Understanding Attribution Theory and Its Types, The Science of Psychology – Introduction to Psychology

Kelley's Covariation Model

Covariation Model and Its Components

While correspondent inference theory deals with single observations, Harold Kelley's covariation model (1967) explains how we make attributions when we have information from multiple instances of behavior. The core idea is the covariation principle: we attribute behavior to whatever factor is present when the behavior occurs and absent when it doesn't.

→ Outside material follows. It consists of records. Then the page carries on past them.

(* ===== verification/DatabaseLife.v ===== *)
(** * DatabaseLife: making and removing a database

    What [create_application_database] and [delete_application_database] leave on
    the database server and in the tables, whatever fails on the way: over the
    class [MysqlServers], which says what the client on a Node does to the server
    behind it. *)

From S2P Require Import Prelude Text Shell Validators Firewall Network Docker Desktop AppLinks Archive Restore ScheduleText ScheduleRuns Mysql Databases DatabaseSql DatabaseServer.

#[local] Open Scope Z_scope.

(** ** What statements change *)

Lemma execute_all_none (l : list SqlStatement) : foldl (fun m s => m ≫= fun m => execute m s) None l = None.
Proof. by induction l. Qed.
Lemma execute_all_cons (m : MysqlState) (s : SqlStatement) (l : list SqlStatement) : execute_all m (s :: l) = m' ← execute m s; execute_all m' l.
Proof. unfold execute_all. cbn. destruct (execute m s); [done|]. apply execute_all_none. Qed.
Lemma execute_all_app (m : MysqlState) (a b : list SqlStatement) : execute_all m (a ++ b) = m' ← execute_all m a; execute_all m' b.
Proof. revert m. induction a as [|s a IH]; intros m; [done|]. cbn [app]. rewrite !execute_all_cons. destruct (execute m s); [apply IH|done]. Qed.

(** A statement about the database [name] and the accounts [who]. *)
Definition own (name : list Z) (who : list Account) (password : list Z) (s : SqlStatement) : Prop :=
  match s with
  | CreateDatabase n | DropDatabase n => n = name
  | CreateUser a p | AlterUser _ a p => a ∈ who /\ p = password
  | DropUser a => a ∈ who
  | GrantAll database a with_grant => database = Some name /\ a ∈ who /\ with_grant = false
  | FlushPrivileges => True
  end.
Record touches (name : list Z) (who : list Account) (password : list Z) (m m' : MysqlState) : Prop := mkTouches {
  touches_databases : forall n, n <> name -> n ∈ m'.(my_databases) <-> n ∈ m.(my_databases);
  touches_users : forall a, m'.(my_users) !! a = m.(my_users) !! a \/ (a ∈ who /\ (m'.(my_users) !! a = None \/ m'.(my_users) !! a = Some password));
  touches_grants : forall g, g ∈ m'.(my_grants) -> g ∈ m.(my_grants) \/ (g.1 = Some name /\ g.2 ∈ who);
  touches_kept : forall g, g ∈ m.(my_grants) -> g.2 ∉ who -> g ∈ m'.(my_grants);
}.
Lemma touches_refl name who password m : touches name who password m m.
Proof. split; auto. Qed.
Lemma touches_trans name who password m m1 m2 : touches name who password m m1 -> touches name who password m1 m2 -> touches name who password m m2.
Proof.
  intros [Hd Hu Hg Hk] [Hd' Hu' Hg' Hk']. split.
  - intros n Hn. by rewrite (Hd' n Hn), (Hd n Hn).
  - intros a. destruct (Hu' a) as [E|?]; [rewrite E; apply Hu|by right].
  - intros g Hin. destruct (Hg' g Hin) as [Hin'|?]; [by apply Hg|by right].
  - intros g Hin Hn. apply Hk'; [by apply Hk|done].
Qed.
Lemma touches_execute name who password (s : SqlStatement) m m' : own name who password s -> execute m s = Some m' -> touches name who password m m'.
Proof.
  destruct s as [n|n|a p|b a p|a|d a g|]; cbn [own execute].
  - intros -> [= <-]. split; cbn; auto. intros n Hn. set_solver.
  - intros -> [= <-]. split; cbn; auto. intros n Hn. set_solver.
  - intros [Ha ->] Hm. destruct (my_users m !! a) as [q|] eqn:E; injection Hm as <-; [apply touches_refl|]. split; cbn; auto. intros b. destruct (decide (b = a)) as [->|Hb].
    + rewrite lookup_insert_eq. auto.
    + rewrite lookup_insert_ne by congruence. by left.
  - intros [Ha ->] Hm. destruct (my_users m !! a) as [q|] eqn:E.
    + injection Hm as <-. split; cbn; auto. intros c. destruct (decide (c = a)) as [->|Hb].
      * rewrite lookup_insert_eq. auto.
      * rewrite lookup_insert_ne by congruence. by left.
    + destruct b; [|done]. injection Hm as <-. apply touches_refl.
  - intros Ha [= <-]. split; cbn; auto.
    + intros c. destruct (decide (c = a)) as [->|Hb]; [rewrite lookup_delete_eq; auto|]. rewrite lookup_delete_ne by congruence. by left.
    + intros g Hg. rewrite elem_of_filter in Hg. left. tauto.
    + intros g Hg Hn. rewrite elem_of_filter. split; [|done]. intros E. apply Hn. by rewrite E.
  - intros (-> & Ha & ->) Hm. destruct (my_users m !! a); [|done]. injection Hm as <-. split; cbn; auto.
    + intros h Hh. rewrite elem_of_union, elem_of_singleton in Hh. destruct Hh as [-> |?]; cbn; auto.
    + intros h Hh _. rewrite elem_of_union. by right.
  - intros _ [= <-]. apply touches_refl.
Qed.
Lemma touches_all name who password (l : list SqlStatement) m m' : Forall (own name who password) l -> execute_all m l = Some m' -> touches name who password m m'.
Proof.
  intros Hl. revert m. induction Hl as [|s l Hs _ IH]; intros m Hm; [injection Hm as <-; apply touches_refl|]. rewrite execute_all_cons in Hm. destruct (execute m s) as [m1|] eqn:E; [|done].
  eapply touches_trans; [by eapply touches_execute|by apply IH].
Qed.

(** A client that was run, perhaps twice: the second time through when it answers. *)
Definition reached (m : MysqlState) (l : list SqlStatement) (m' : MysqlState) : Prop := exists k, got_to m l k m'.
Definition attempted (m : MysqlState) (l : list SqlStatement) (done : bool) (m' : MysqlState) : Prop :=
  exists m1, reached m l m1 /\ reached m1 l m' /\ (done = true -> execute_all m1 l = Some m').
Lemma reached_refl m l : reached m l m.
Proof. by exists O. Qed.
Lemma reached_touches name who password l m m' : Forall (own name who password) l -> reached m l m' -> touches name who password m m'.
Proof. intros Hl [k Hk]. eapply touches_all; [|exact Hk]. by apply Forall_take. Qed.
Lemma attempted_touches name who password l d m m' : Forall (own name who password) l -> attempted m l d m' -> touches name who password m m'.
Proof. intros Hl (m1 & H1 & H2 & _). eapply touches_trans; by eapply reached_touches. Qed.

(** *** The two texts *)

Definition accounts (username : list Z) (hosts : list (list Z)) : list Account := map (fun host => (username, host)) hosts.
Lemma in_accounts username (hosts : list (list Z)) host : host ∈ hosts -> (username, host) ∈ accounts username hosts.
Proof. intros Hh. apply list_elem_of_fmap. by exists host. Qed.
Lemma create_own name username password : Forall (own name (accounts username grant_hosts) password) (create_statements name username password).
Proof.
  assert (H1 := in_accounts username grant_hosts CONNECTIONS_FROM ltac:(by apply elem_of_cons; left)).
  assert (H2 := in_accounts username grant_hosts (lit "localhost") ltac:(by apply elem_of_cons; right; apply elem_of_cons; left)).
  unfold create_statements, grant_hosts in *. cbn [mbind list_bind app]. repeat (apply Forall_cons; split; [cbn [own]; auto|]). done.
Qed.
Lemma drop_own name username password (hosts : list (list Z)) : Forall (own name (accounts username hosts) password) (drop_statements name username hosts).
Proof.
  unfold drop_statements. apply Forall_app. split; [|by repeat constructor]. apply Forall_forall. intros s Hs. apply list_elem_of_bind in Hs as (h & ->%list_elem_of_singleton & Hh). by apply in_accounts.
Qed.

(** What a database that was made is on the server. *)
Record made (name username password : list Z) (m m' : MysqlState) : Prop := mkMade {
  made_database : name ∈ m'.(my_databases);
  made_accounts : forall host, host ∈ grant_hosts -> (Some name, (username, host)) ∈ m'.(my_grants) /\
    (m.(my_users) !! (username, host) = None -> m'.(my_users) !! (username, host) = Some password);
}.
Lemma one_account name password a m m' : execute_all m [CreateUser a password; GrantAll (Some name) a false] = Some m' ->
  is_Some (m'.(my_users) !! a) /\ (Some name, a) ∈ m'.(my_grants) /\ m'.(my_databases) = m.(my_databases) /\ m.(my_grants) ⊆ m'.(my_grants) /\ forall b, is_Some (m.(my_users) !! b) -> is_Some (m'.(my_users) !! b).
Proof.
  rewrite !execute_all_cons. cbn [execute mbind option_bind]. destruct (my_users m !! a) as [q|] eqn:E; cbn.
  - rewrite E. cbn. intros [= <-]. cbn. rewrite E. split_and!; [done|set_solver|done|set_solver|done].
  - rewrite lookup_insert_eq. cbn. intros [= <-]. cbn. rewrite lookup_insert_eq. split_and!; [done|set_solver|done|set_solver|]. intros b Hb.
    destruct (decide (b = a)) as [->|Hd]; [by rewrite lookup_insert_eq|]. by rewrite lookup_insert_ne.
Qed.
Lemma create_makes name username password m m1 m' : reached m (create_statements name username password) m1 -> execute_all m1 (create_statements name username password) = Some m' ->
  made name username password m m'.
Proof.
  intros H1 H2. assert (Ht : touches name (accounts username grant_hosts) password m m').
  { eapply touches_trans; [eapply reached_touches; [apply create_own|exact H1]|eapply touches_all; [apply create_own|exact H2]]. }
  unfold create_statements in H2. rewrite !execute_all_app in H2. cbn [execute_all foldl mbind option_bind execute] in H2.
  unfold grant_hosts in H2. rewrite !bind_cons, !execute_all_app in H2. remember (mkMysql _ _ _) as m2 eqn:E2.
  destruct (execute_all m2 _) as [m3|] eqn:E3; [|done]. cbn [mbind option_bind] in H2. destruct (execute_all m3 _) as [m4|] eqn:E4 in H2; [|done]. injection H2 as <-.
  apply one_account in E3 as (U3 & G3 & D3 & S3 & P3), E4 as (U4 & G4 & D4 & S4 & P4). split; [rewrite D4, D3, E2; cbn; set_solver|].
  assert (Hu : forall host, is_Some (my_users m4 !! (username, host)) -> my_users m !! (username, host) = None -> my_users m4 !! (username, host) = Some password).
  { intros host [q Hq] Hn. destruct (touches_users _ _ _ _ _ Ht (username, host)) as [E|[_ [E|E]]]; congruence. }
  intros host Hh. unfold grant_hosts in Hh. rewrite !elem_of_cons in Hh. destruct Hh as [-> |[-> |Hn]]; [| |by apply not_elem_of_nil in Hn].
  - split; [by apply S4|]. by apply Hu, P4.
  - split; [done|]. by apply Hu.
Qed.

Kelley identified three information dimensions we use:

  • Consensus: Do other people behave the same way in this situation?
    • High consensus: Most people act similarly (everyone laughs at the comedian)
    • Low consensus: Few others act this way (only one person laughs)
  • Distinctiveness: Does this person behave this way only in this particular situation, or across many situations?
    • High distinctiveness: The behavior is specific to this situation (they only laugh at this comedian)
    • Low distinctiveness: They behave this way in many situations (they laugh at every comedian)
  • Consistency: Does this person behave the same way in this situation over time?
    • High consistency: The behavior happens repeatedly (they laugh at this comedian every time)
    • Low consistency: The behavior is irregular (sometimes they laugh, sometimes they don't)

Understanding and Applying Kelley's Cube

Kelley's cube is a way to visualize how these three dimensions combine to predict attributions. Each dimension (consensus, distinctiveness, consistency) forms one axis, creating eight possible high/low combinations. Three patterns are especially important:

Internal (person) attribution — when the cause seems to be something about the individual:

  • Low consensus (nobody else does this)
  • Low distinctiveness (this person does it in many situations)
  • High consistency (this person does it every time)

Example: Only Sam laughs at this comedian (low consensus), Sam laughs at all comedians (low distinctiveness), and Sam always laughs at this comedian (high consistency). You'd conclude: Sam just finds everything funny.

External (stimulus/entity) attribution — when the cause seems to be the situation or target:

  • High consensus (everyone does this)
  • High distinctiveness (this person only does it here)
  • High consistency (it happens every time in this situation)

Example: Everyone laughs at this comedian (high consensus), Sam only laughs at this comedian (high distinctiveness), and Sam always laughs at this comedian (high consistency). You'd conclude: This comedian is genuinely funny.

Circumstance attribution — when the cause seems to be a particular moment or unusual set of conditions:

  • Low consensus (nobody else does this)
  • High distinctiveness (this person doesn't usually do this)
  • Low consistency (it doesn't happen regularly)

Example: Only Sam laughed (low consensus), Sam doesn't usually laugh at comedians (high distinctiveness), and Sam doesn't always laugh at this comedian (low consistency). You'd conclude: Something about that particular moment made Sam laugh.

Practical Applications and Limitations

The covariation model shows up in real-world settings beyond the classroom. Managers use similar reasoning (often without realizing it) when evaluating employee performance: Is this person the only one struggling? Do they struggle with all tasks or just this one? Is this a pattern or a one-time thing?

That said, the model has clear limitations. It assumes people have access to all three types of information, which they often don't. In reality, we frequently make snap attributions based on a single observation, incomplete data, or cognitive biases like the fundamental attribution error. Kelley himself acknowledged this, later proposing causal schemas as mental shortcuts people use when full covariation information isn't available.